We gathered in our auditorium and I was able to do a welcome speech and give participants an overview for the day. We let participants go and begin their discussions for the day! Each person had 3 choices that they could attend. We practiced the Law of Two Feet and allowed participants to decide on sessions that worked for them and to choose as needed. We provided tours of our school prior and after the event so that participants could see some of our best practices in action and read our walls.

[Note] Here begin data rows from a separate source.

(** The only entry [processLSP] writes is the one of the LSP it was handed,
    with a sequence number that does not go backwards; an entry it adds is a
    live one that fits the limit. *)
Lemma processLSP_writes s i c raw lsp adj now s' :
  u32_ok (SequenceNumber lsp) ->
  (forall x, db_get s (LSP_Level lsp) (LSP_LSPID lsp) = Some x -> u32_ok (SequenceNumber (e_lsp x))) ->
  processLSP hmac rand s i c raw lsp adj now = Ok s' ->
  writes (LSP_Level lsp) (LSP_LSPID lsp) (supersedes (db_get s (LSP_Level lsp) (LSP_LSPID lsp))) s s' /\
  (db_get s (LSP_Level lsp) (LSP_LSPID lsp) = None ->
   dbs s' = dbs s \/
   (RemainingTime lsp <> 0 /\
    (0 < lsdbEntryLimit s -> forall db, dbs s !! LSP_Level lsp = Some db -> Z.of_nat (size db) < lsdbEntryLimit s))).
Proof using.
  intros Hu Hex H. unfold processLSP in H. unfold db_get in Hex |- *.
  destruct (dbs s !! LSP_Level lsp) as [db|] eqn:Hdb; [|injection H as <-; split; [by left|by left]].
  cbn [mbind option_bind] in *. apply bind_Ok in H as (corrupt & _ & H).
  destruct corrupt; [injection H as <-; split; [by left|by left]|].
  set (ex := db !! LSP_LSPID lsp) in *.
  destruct (newer _ _ ex now) eqn:En; cbn [negb] in H.
  2:{ destruct ex as [e|] eqn:Ee; [|done]. split; [|done].
      eapply not_newer_writes; [|by apply Hex|done|exact H].
      unfold db_get. by rewrite Hdb. }
  assert (Hle : forall x, ex = Some x -> SequenceNumber (e_lsp x) <= SequenceNumber lsp).
  { intros x Hx. rewrite Hx in En. apply newer_seq in En. lia. }
  destruct (bool_decide (ex = None) && (RemainingTime lsp =? 0)) eqn:E1.
  { injection H as <-. destruct (P2P (cfg c)); split; by left. }
  destruct (bool_decide (ex = None) && (0 <? lsdbEntryLimit s) && _) eqn:E2.
  { injection H as <-. rewrite !dbs_drop_at_limit. split; [left; apply dbs_drop_at_limit|by left]. }
  set (s1 := if bool_decide (ex = None) then _ else s) in *.
  assert (Hs1 : dbs s1 = dbs s) by (subst s1; by destruct (bool_decide _)).
  apply bind_Ok in H as ([consumed s2] & Hh & H).
  apply handleOwn_writes in Hh as (Hw & Hf & _); [|done..].
  assert (Hwr : writes (LSP_Level lsp) (LSP_LSPID lsp) (supersedes ex) s s').
  { destruct consumed; [injection H as <-; by eapply writes_from|].
    destruct (Hf eq_refl) as [-> _]. injection H as <-. right. eexists.
    rewrite dbs_install, Hs1. split; [done|]. split; [done|exact Hle]. }
  split; [exact Hwr|]. intros Hnone. right. rewrite Hnone in E1, E2.
  rewrite bool_decide_true in E1, E2 by done. simpl in E1, E2. split; [lia|].
  intros Hlim db' [= <-]. lia.
Qed.
End UpdateLemmas.

(** ** Circuits after an install *)

Lemma circuits_noteRefused s c lsp : circuits (noteRefusedSubTLV s c lsp) = circuits s.
Proof.
  unfold noteRefusedSubTLV. destruct (RefusedSubTLV _) as [u|]; [|done].
  destruct (edge_warn _ _) as [w []]; done.
Qed.

Lemma circuits_install s i c raw lsp adj now :
  let l := LSP_Level lsp in
  let id := LSP_LSPID lsp in
  circuits (install s i c raw lsp adj now) =
  let cs := alter (fun c => clearSRM c l id) i (imap (flood_one l id (Some i) now) (circuits s)) in
  if P2P (cfg c) then alter (fun c => setSSN c l id) i cs else cs.
Proof.
  cbn zeta. unfold install. destruct (_ =? RemainingTime lsp), (corruptLifetime adj (RemainingTime lsp) now);
    (destruct (_ && _); [destruct (findAdjacency _ _)|]); destruct (P2P (cfg c)).
  all: unfold upd_circuit, floodLSP.
  all: cbn [circuits set_dbs set_circuits requestLSPRegen markDirty set_gen db_put].
  all: by rewrite circuits_noteRefused.
Qed.

Lemma spfDirty_install s i c raw lsp adj now : spfDirty (install s i c raw lsp adj now) = true.
Proof.
  unfold install. destruct (_ =? RemainingTime lsp), (corruptLifetime adj (RemainingTime lsp) now);
    (destruct (_ && _); [destruct (findAdjacency _ _)|]); destruct (P2P (cfg c)); reflexivity.
Qed.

The experience was OVERWHELMINGLY positive! There was a buzz of excitement from the beginning of the day to the end. Several groups stayed to debrief and share their learning and some went out for lunch together to continue their learning. Many of the participants asked when we would be doing it again! They were hooked! They felt that the experience was valuable and filled a need for them!

We gathered for about 30 minutes to reflect as a team and listed the positives and possible changes.

Positives:

Number of participants: 160 people were in attendance
Chinese participants came prepared to discuss topics of interest to them.
Cultural breakthrough in how our traditional Chinese teacher view professional learning!
Offering sessions in Mandarin and English was positive.
Variety and choice of sessions was great!
Timing of the sessions was perfect!
Creating the board of sessions was easy and we allowed enough time to do so!
Tours were well-received!

Changes:

Offer 10 sessions instead of 12
Break up sessions by level of experience ie.New to play-base learning/experienced at play-based learning
Re-adjust sessions for 3rd time slot
Scale down the amount of food we provide.
Shorten our second break
Look at future EdCamps for Leaders and Teaching Assistants
Offer a time at the end for consolidation and networking
Have a bigger team for the day of the event
Find some sponsors!

All in the all the day was a GREAT success! We were all thrilled with how things worked and are planning to offer another opportunity in the Fall and Spring next year!

So pleased to have worked with such an AMAZING team of educators to plan and offer the first #EdCampBeijing! So proud of our work!